*** Opening Available records ***

(** * Scenarios of the specification *)

(** One pending todo under the [all] tab: an unchecked checkbox and a label
    without the strike-through. *)
Example scenario_pending_row :
  ul (TodoList (showing [buy_milk])) = [render_todo buy_milk]
  ∧ checked (li_checkbox (render_todo buy_milk)) = false
  ∧ label_children (li_label (render_todo buy_milk)) = "Buy milk"
  ∧ classList (label_className (li_label (render_todo buy_milk)))
    = ["block"; "pl-3"; "font-medium"].
Proof. repeat split; vm_compute; reflexivity. Qed.

(** The todo is toggled, the service confirms and answers the list query
    with the completed todo: a checked checkbox and a struck-through
    label. *)
Example scenario_toggle :
  let es := [getAll_settled ["completed"; "pending"] (Some [buy_milk]);
             checkbox_click 0; update_settled true;
             getAll_settled ["completed"; "pending"] (Some [milk_done])] in
  snd (session es)
    = [todo_getAll ["completed"; "pending"]; todoStatus_update 1 "completed";
       todo_getAll ["completed"; "pending"]]
  ∧ ul (TodoList (fst (session es))) = [render_todo milk_done]
  ∧ checked (li_checkbox (render_todo milk_done)) = true
  ∧ classList (label_className (li_label (render_todo milk_done)))
    = ["block"; "pl-3"; "font-medium"; "text-gray-400"; "line-through"].
Proof. cbv zeta. repeat split; vm_compute; reflexivity. Qed.

(** The todo is deleted and the service answers the list query with no
    todo: the list is empty. *)
Example scenario_delete :
  let es := [getAll_settled ["completed"; "pending"] (Some [buy_milk]);
             button_click 0; delete_settled true;
             getAll_settled ["completed"; "pending"] (Some [])] in
  snd (session es)
    = [todo_getAll ["completed"; "pending"]; todo_delete 1;
       todo_getAll ["completed"; "pending"]]
  ∧ ul (TodoList (fst (session es))) = [].
Proof. cbv zeta. split; vm_compute; reflexivity. Qed.

(** A failed update: nothing is sent and the row stays as it was. *)
Example scenario_failed_toggle :
  let es := [getAll_settled ["completed"; "pending"] (Some [buy_milk]);
             checkbox_click 0; update_settled false] in
  snd (session es)
    = [todo_getAll ["completed"; "pending"]; todoStatus_update 1 "completed"]
  ∧ ul (TodoList (fst (session es))) = [render_todo buy_milk].
Proof. cbv zeta. split; vm_compute; reflexivity. Qed.

(** * Remarks on the types *)

(** [handleTabChange] itself checks nothing: given a string that is no tab,
    it stores it.  That [activeTab] is a tab in every session rests on the
    three triggers of the control. *)
Example handleTabChange_unchecked :
  activeTab (handleTabChange "archived" initial) = "archived".
Proof. reflexivity. Qed.

(** Outside the two statuses the conditional of [handleCheckboxChange]
    answers [completed], so it is an involution on the statuses only. *)
Example next_status_outside_statuses :
  next_status "archived" = "completed"
  ∧ next_status (next_status "archived") = "pending".
Proof. split; reflexivity. Qed.

(** * Further properties of the component *)

(** ** The query input *)

Lemma statuses_cases tab :
  (tab = "all" ∧ statuses tab = ["completed"; "pending"])
  ∨ (tab ≠ "all" ∧ statuses tab = [tab]).
Proof.
  destruct (decide (tab = "all")) as [-> | Hne]; [left | right]; split; try done.
  by apply statuses_other.
Qed.

Lemma statuses_inj a b : statuses a = statuses b → a = b.
Proof.
  intros Hab.
  destruct (statuses_cases a) as [[Ea Ha] | [_ Ha]];
    destruct (statuses_cases b) as [[Eb Hb] | [_ Hb]];
    rewrite Ha, Hb in Hab; [congruence | inversion Hab .. | by inversion Hab].
Qed.

(** X1. The input of the list query is never empty and never names a status
    twice; it names statuses only ([pending], [completed]) exactly when the
    tab is one of the three tabs; and two different tabs never share an
    input. *)
Theorem statuses_wellformed :
  (∀ tab, statuses tab ≠ [] ∧ NoDup (statuses tab))
  ∧ (∀ tab, TabValue tab ↔ Forall TodoStatus (statuses tab))
  ∧ (∀ a b, statuses a = statuses b → a = b).
Proof.
  split; [| split].
  - intros tab. destruct (statuses_cases tab) as [[-> ->] | [_ ->]].
    + split; [done |]. apply NoDup_cons. split; [| apply NoDup_singleton].
      by intros ?%list_elem_of_singleton.
    + split; [done | apply NoDup_singleton].
  - intros tab. unfold TabValue, TodoStatus.
    destruct (statuses_cases tab) as [[-> ->] | [Hne ->]].
    + split; [intros _ | by left].
      repeat (apply Forall_cons; split); auto using Forall_nil.
    + rewrite Forall_singleton. split.
      * by intros [? | ?].
      * intros ?. by right.
  - exact statuses_inj.
Qed.

(** ** The delete button *)

(** X2. The delete button of a rendered row asks the remote service to
    delete the todo of that row, by its id, sends nothing else and changes
    nothing in the component: the row stays until the list is fetched
    again. *)
Theorem delete_click_requests_delete st i todo :
  todos st !! i = Some todo →
  step st (button_click i) = (st, [todo_delete (id todo)])
  ∧ ul (TodoList (fst (step st (button_click i)))) !! i = Some (render_todo todo).
Proof.
  intros Hi.
  assert (Hrow : ul (TodoList st) !! i = Some (render_todo todo)).
  { cbn [TodoList ul]. by rewrite list_lookup_fmap, Hi. }
  cbn [step]. rewrite Hrow. by split.
Qed.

*** Closing Available records ***

What to work on.
Each line from the one holding "statuses b → a = b)." to the end of the entries is to be written out exactly. Skip every line before it.

Result of the exercise.
  ∧ (∀ a b, statuses a = statuses b → a = b).
Proof.
  split; [| split].
  - intros tab. destruct (statuses_cases tab) as [[-> ->] | [_ ->]].
    + split; [done |]. apply NoDup_cons. split; [| apply NoDup_singleton].
      by intros ?%list_elem_of_singleton.
    + split; [done | apply NoDup_singleton].
  - intros tab. unfold TabValue, TodoStatus.
    destruct (statuses_cases tab) as [[-> ->] | [Hne ->]].
    + split; [intros _ | by left].
      repeat (apply Forall_cons; split); auto using Forall_nil.
    + rewrite Forall_singleton. split.
      * by intros [? | ?].
      * intros ?. by right.
  - exact statuses_inj.
Qed.

(** ** The delete button *)

(** X2. The delete button of a rendered row asks the remote service to
    delete the todo of that row, by its id, sends nothing else and changes
    nothing in the component: the row stays until the list is fetched
    again. *)
Theorem delete_click_requests_delete st i todo :
  todos st !! i = Some todo →
  step st (button_click i) = (st, [todo_delete (id todo)])
  ∧ ul (TodoList (fst (step st (button_click i)))) !! i = Some (render_todo todo).
Proof.
  intros Hi.
  assert (Hrow : ul (TodoList st) !! i = Some (render_todo todo)).
  { cbn [TodoList ul]. by rewrite list_lookup_fmap, Hi. }
  cbn [step]. rewrite Hrow. by split.
Qed.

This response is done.